16. Mentors are “mid-wives” of seasons as they help mentees move into new phases of their lives.
17. Mentors help draw out what has been deposited by others.
18. Mentors help mentees find the grace to pause – the courage and patience to listen for the will of God.
19. Mentors have a clear sense of themselves before trying to guide others.
20. Mentors are engaged with mentees in a process of Christian apprenticeship – helping mentees to discern what it means to live a cruciform life.

Through the day we talked about experiences of good mentoring in our lives and careers.  I have been blessed in recent years to have good mentoring that has come at key moments and helped provide clarity and confidence.  I reflected that there are a couple of moments over the last few years that still resonate – that still carry a powerful poignancy such that I can recall minute details about seemingly commonplace conversations and moments.  Oftentimes my experiences as a mentee and mentor are the stuff of quotidian conversations.  Yet I have had mentees say “It was so powerful when you said…”.

I have had the same experience – I could remind mentors about conversations or moments and I am almost positive they would not remember them.  Yet, with the movement of the Spirit being what it is, those moments were exactly what I needed at that time and in that place.  Each person at the consultation here had the same experience and you could hear the genuine love in each of their stories.  It was a powerful reminder that God uses common men and women to shape other common men and women to follow Him in the Way.
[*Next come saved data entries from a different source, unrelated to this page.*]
(* ===== verification/Table.v ===== *)
(** * Tables: the SQL statements the cache database executes

    A table is the list of its rows in rowid order; a WHERE clause is a
    decidable predicate.  [sql_update], [sql_delete], [sql_select],
    [sql_count] and [sql_first] are the statements of [mount/cache/db.go];
    ORDER BY is a stable merge sort and LIMIT keeps a prefix. *)
From S2P Require Import Prelude.

Section table.
Context {R : Type}.
Implicit Types (t : list R) (P : R → Prop).

Definition sql_select P `{∀ r, Decision (P r)} t : list R := filter P t.
Definition sql_first P `{∀ r, Decision (P r)} t : option R := head (filter P t).
Definition sql_count P `{∀ r, Decision (P r)} t : nat := length (filter P t).
Definition sql_update P `{∀ r, Decision (P r)} (f : R → R) t : list R :=
  (λ r, if decide (P r) then f r else r) <$> t.
Definition sql_delete P `{∀ r, Decision (P r)} t : list R := filter (λ r, ¬ P r) t.
Definition sql_order_by (ord : R → R → Prop) `{!RelDecision ord} t : list R :=
  merge_sort ord t.
(** SUM over an integer column. *)
Definition sql_sum (col : R → Z) t : Z := foldr (λ r, Z.add (col r)) 0%Z t.

Section where_clause.
Context (P : R → Prop) `{∀ r, Decision (P r)}.

Lemma elem_of_sql_select t r : r ∈ sql_select P t ↔ P r ∧ r ∈ t.
Proof. apply (list_elem_of_filter P). Qed.

Lemma elem_of_sql_delete t r : r ∈ sql_delete P t ↔ ¬ P r ∧ r ∈ t.
Proof. apply (list_elem_of_filter (λ r, ¬ P r)). Qed.

Lemma elem_of_sql_update f t r' :
  r' ∈ sql_update P f t ↔ ∃ r, r ∈ t ∧ r' = if decide (P r) then f r else r.
Proof. unfold sql_update. rewrite list_elem_of_fmap. naive_solver. Qed.

Lemma elem_of_sql_update_ne f t r : ¬ P r → r ∈ t → r ∈ sql_update P f t.
Proof.
  intros. apply elem_of_sql_update. exists r. by rewrite decide_False by done.
Qed.

Lemma elem_of_sql_update_eq f t r : P r → r ∈ t → f r ∈ sql_update P f t.
Proof.
  intros. apply elem_of_sql_update. exists r. by rewrite decide_True by done.
Qed.

Lemma sql_update_key {K} (key : R → K) f t :
  (∀ r, P r → key (f r) = key r) → key <$> sql_update P f t = key <$> t.
Proof.
  intros Hf. unfold sql_update. rewrite <- list_fmap_compose.
  apply list_fmap_ext. intros i r _. simpl. case_decide; auto.
Qed.

Lemma Forall_sql_update (Q : R → Prop) f t :
  Forall Q t → (∀ r, Q r → P r → Q (f r)) → Forall Q (sql_update P f t).
Proof.
  intros HQ Hf. apply Forall_fmap. eapply Forall_impl; [done|].
  intros r ?. simpl. case_decide; auto.
Qed.

Lemma Forall_sql_delete (Q : R → Prop) t : Forall Q t → Forall Q (sql_delete P t).
Proof.
  rewrite !Forall_forall. intros HQ r [_ ?]%elem_of_sql_delete. auto.
Qed.

Lemma NoDup_sql_delete {K} (key : R → K) t :
  NoDup (key <$> t) → NoDup (key <$> sql_delete P t).
Proof.
  intros. eapply sublist_NoDup; [done|]. apply fmap_sublist, sublist_filter.
Qed.

Lemma sql_count_zero t : sql_count P t = 0 ↔ Forall (λ r, ¬ P r) t.
Proof.
  unfold sql_count. rewrite length_zero_iff_nil.
  split.
  - intros Hn. apply Forall_forall. intros r Hr HP.
    assert (r ∈ filter P t) as Hi by (by apply list_elem_of_filter).
    rewrite Hn in Hi. by apply not_elem_of_nil in Hi.
  - intros Hf. destruct (filter P t) as [|r l] eqn:E; [done|].
    assert (r ∈ filter P t) as Hi by (rewrite E; left).
    apply list_elem_of_filter in Hi as [??].
    rewrite Forall_forall in Hf. naive_solver.
Qed.

Lemma sql_first_Some t r : sql_first P t = Some r → P r ∧ r ∈ t.
Proof.
  unfold sql_first. intros Hh. apply (list_elem_of_filter P).
  destruct (filter P t); simplify_eq/=. left.
Qed.

Lemma sql_first_None t : sql_first P t = None ↔ Forall (λ r, ¬ P r) t.
Proof.
  rewrite <- sql_count_zero. unfold sql_first, sql_count.
  destruct (filter P t); simpl; split; done.
Qed.

(** An update that does not touch the WHERE clause commutes with it. *)
Lemma sql_update_id t f : Forall (λ r, ¬ P r) t → sql_update P f t = t.
Proof.
  unfold sql_update. induction 1 as [|r t Hr _ IH]; [done|].
  rewrite fmap_cons, IH. by rewrite decide_False.
Qed.

Lemma sql_update_app f t1 t2 :
  sql_update P f (t1 ++ t2) = sql_update P f t1 ++ sql_update P f t2.
Proof. apply fmap_app. Qed.

Lemma length_sql_update f t : length (sql_update P f t) = length t.
Proof. apply length_fmap. Qed.

Lemma length_sql_delete t : length (sql_delete P t) ≤ length t.
Proof. apply length_filter. Qed.
End where_clause.

Section keyed.
Context {K} `{EqDecision K} (key : R → K).

Lemma sql_first_key t k r :
  NoDup (key <$> t) →
  sql_first (λ r, key r = k) t = Some r ↔ r ∈ t ∧ key r = k.
Proof.
  intros Hnd. split.
  - by intros [??]%sql_first_Some.
  - induction t as [|r' t IH]; [by intros [?%not_elem_of_nil _]|].
    inversion_clear Hnd as [|? ? Hni Hnd'].
    intros [Hin Hk]. unfold sql_first. rewrite filter_cons.
    apply elem_of_cons in Hin as [<-|Hin].
    + by rewrite decide_True.
    + rewrite decide_False; [by apply IH|].
      intros Heq. apply Hni. rewrite Heq, <- Hk. by apply list_elem_of_fmap_2.
Qed.

Lemma keyed_eq t r1 r2 :
  NoDup (key <$> t) → r1 ∈ t → r2 ∈ t → key r1 = key r2 → r1 = r2.
Proof.
  intros Hnd H1 H2 Hk.
  assert (sql_first (λ r, key r = key r2) t = Some r1) as E1
    by (by apply sql_first_key).
  assert (sql_first (λ r, key r = key r2) t = Some r2) as E2
    by (by apply sql_first_key).
  congruence.
Qed.
End keyed.

Lemma fmap_filter_key {K} `{EqDecision K} (key : R → K) (ids : list K) t :
  key <$> filter (λ r, key r ∈ ids) t = filter (λ k, k ∈ ids) (key <$> t).
Proof.
  induction t as [|r t IH]; [done|]. rewrite fmap_cons, !filter_cons.
  destruct (decide (key r ∈ ids)); [by rewrite fmap_cons, IH|done].
Qed.

Lemma sql_delete_id (P : R → Prop) `{∀ r, Decision (P r)} t :
  Forall (λ r, ¬ P r) t → sql_delete P t = t.
Proof.
  unfold sql_delete. induction 1 as [|r t Hr Ht IH]; [done|]. by rewrite filter_cons_True, IH.
Qed.

Lemma sql_delete_none (P : R → Prop) `{∀ r, Decision (P r)} t :
  (∀ r, ¬ P r) → sql_delete P t = t.
Proof.
  intros HP. unfold sql_delete. induction t as [|r t IH]; [done|].
  by rewrite filter_cons_True, IH by apply HP.
Qed.

Lemma sql_delete_compose (P Q PQ : R → Prop)
    `{∀ r, Decision (P r), ∀ r, Decision (Q r), ∀ r, Decision (PQ r)} t :
  (∀ r, PQ r ↔ P r ∨ Q r) → sql_delete P (sql_delete Q t) = sql_delete PQ t.
Proof.
  intros Hiff. unfold sql_delete. rewrite list_filter_filter. apply list_filter_iff.
  intros r. rewrite Hiff. naive_solver.
Qed.

Lemma sql_order_by_Permutation ord `{!RelDecision ord} t :
  sql_order_by ord t ≡ₚ t.
Proof. apply merge_sort_Permutation. Qed.

Lemma elem_of_sql_order_by ord `{!RelDecision ord} t r :
  r ∈ sql_order_by ord t ↔ r ∈ t.
Proof. by rewrite sql_order_by_Permutation. Qed.

Lemma sql_sum_nonneg col t : Forall (λ r, 0 ≤ col r)%Z t → (0 ≤ sql_sum col t)%Z.
Proof. induction 1; simpl; lia. Qed.
End table.

#[export] Hint Resolve NoDup_sql_delete Forall_sql_delete : table.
This conversation about mentoring has helped me think intentionally about not only my work with Saint Hilda’s House and Ascension but about priestly ministry more broadly.  Would the Church benefit from priests thinking of themselves as mentors – as leading our congregations in a process of Christian apprenticeship?

It seems so, as so many of the marks of a good mentor are the marks of a caring and discerning priest.

We are drawn together in the process of sanctifying our time and space as we come humbly into the presence of God both in our mentoring and Sacramental relationships.  We come as beloved sinners before God and ask Him to bring our lives closer to Christ’s – to use our selves and souls and bodies as they are joined to His one great act of sacrificial service and obedience.  The Holy Ghost that descends at Baptism, that alights at Pentecost, that comes down upon Body and Blood, comes upon those particular mentoring relationships in which we pray together for God’s wisdom to transform timid souls for the work of foolish and holy boldness.

We are sharing together as we walk the way of the cross – as that story becomes ours that we share together.  As the memory of Christ, the experience of the Christian community, the life of the Church becomes part of us, our experiences become part of it.  Mentoring is a transgressive act for it carries with it the necessity to risk being guided and the concomitant risk to open ourselves and our experiences to others.  It requires that we tread into memory and beyond.  It demands that we expand our sense not only of our own potential but of the potential for God to make use of us.

In so many ways, the Epistle for the coming Sunday lays out the hope of Christian mentoring.  We do this work not because any of us has any great thing or work to offer but because God is showing forth His immeasurable grace.  We are charged with proclaiming the great gift of God and with helping others to see that path which God has prepared before us to be our way of life.

Thankfully, Christian mentorship is not ours alone but it the work of the whole Body – the great cloud of witnesses.  We are engaged in the long and arduous work of being made alive, together, by Christ.  Mentoring is that intentional work of seeking to become, together, that which we are made to be in Christ Jesus so as to live in such a way that our work (our good works) says something of grace and mercy.

I wonder what experiences of good mentoring others have had?  It would be helpful to hear how people have had their lives changed or impacted by mentors and what marked those experiences as good ones.  How have you been guided along the Way?